Collected data

-- Opening Marker --

Lemma rescheduled_refl t : rescheduled t t.
Proof. exists (t_state t), (t_context t). split; [by destruct t|auto]. Qed.
Lemma rescheduled_state st t t' : st = Ready ∨ st = Running → rescheduled t t' → rescheduled t (set_t_state st t').
Proof. intros Hst (st0 & f & -> & _). exists st, f. split; [by destruct t|auto]. Qed.
Lemma rescheduled_context f t t' : rescheduled t t' → rescheduled t (set_t_context f t').
Proof. intros (st0 & f0 & -> & ?). exists st0, f. split; [by destruct t|auto]. Qed.

Lemma round_robin_view frame s s' tid t :
  round_robin E frame s s' → live s tid t → ∃ t', live s' tid t' ∧ rescheduled t t'.
Proof.
  unfold round_robin. pose proof (rescheduled_refl t) as Hrefl.
  intros Hrr Hl. destruct (cur s c) as [from|]; [|by subst; eauto].
  destruct (ready s c) as [|to rest]; subst s'; [by eauto|].
  unfold live, saved_s, switched, enter_s, leave_ready_s. rewrite !table_get_alter, table_get_alter_cpu, table_get_alter,
    table_get_alter_cpu, table_get_alter, Hl.
  repeat (destruct (decide _); simpl); (eexists; split; [done|]).
  all: repeat (apply rescheduled_context || (apply rescheduled_state; [auto|])); exact Hrefl.
Qed.

Lemma checkpointed_view d s s' tid t :
  checkpointed E d s s' → live s tid t → ∃ t', live s' tid t' ∧ rescheduled t t'.
Proof. intros [->|[_ [frame Hrr]]] Hl; [|by eapply round_robin_view]. exists t. split; [done|apply rescheduled_refl]. Qed.

(** The head of the queue runs, the thread that ran queues up behind. *)
Lemma round_robin_queue frame s s' from to rest :
  c < length (cpus s) → cur s c = Some from → ready s c = to :: rest → round_robin E frame s s' →
  cur s' c = Some to ∧ cs_online (cst s' c) = cs_online (cst s c) ∧
  ready s' c = rest ++ (if decide (idl s c = Some from) then [] else [from]).
Proof.
  unfold round_robin. intros Hc -> -> ->. split_and!.
  - change (cur (switched c from to rest s) c = Some to). rewrite cur_switched by done. by rewrite decide_True.
  - change (cs_online (cst (switched c from to rest s) c) = cs_online (cst s c)). by rewrite online_switched.
  - unfold ready, saved_s, switched, enter_s, idl, queue_after. rewrite cst_alter_thread, cst_alter_cpu.
    + rewrite decide_True by done. simpl. destruct (decide _); [by rewrite app_nil_r|done].
    + simpl. by rewrite length_alter.
Qed.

-- Closing Marker --

» **Task details**: When a line in the data contains the string "apply", copy that line.

» **Solution for this task**:
  all: repeat (apply rescheduled_context || (apply rescheduled_state; [auto|])); exact Hrefl.
Proof. intros [->|[_ [frame Hrr]]] Hl; [|by eapply round_robin_view]. exists t. split; [done|apply rescheduled_refl]. Qed.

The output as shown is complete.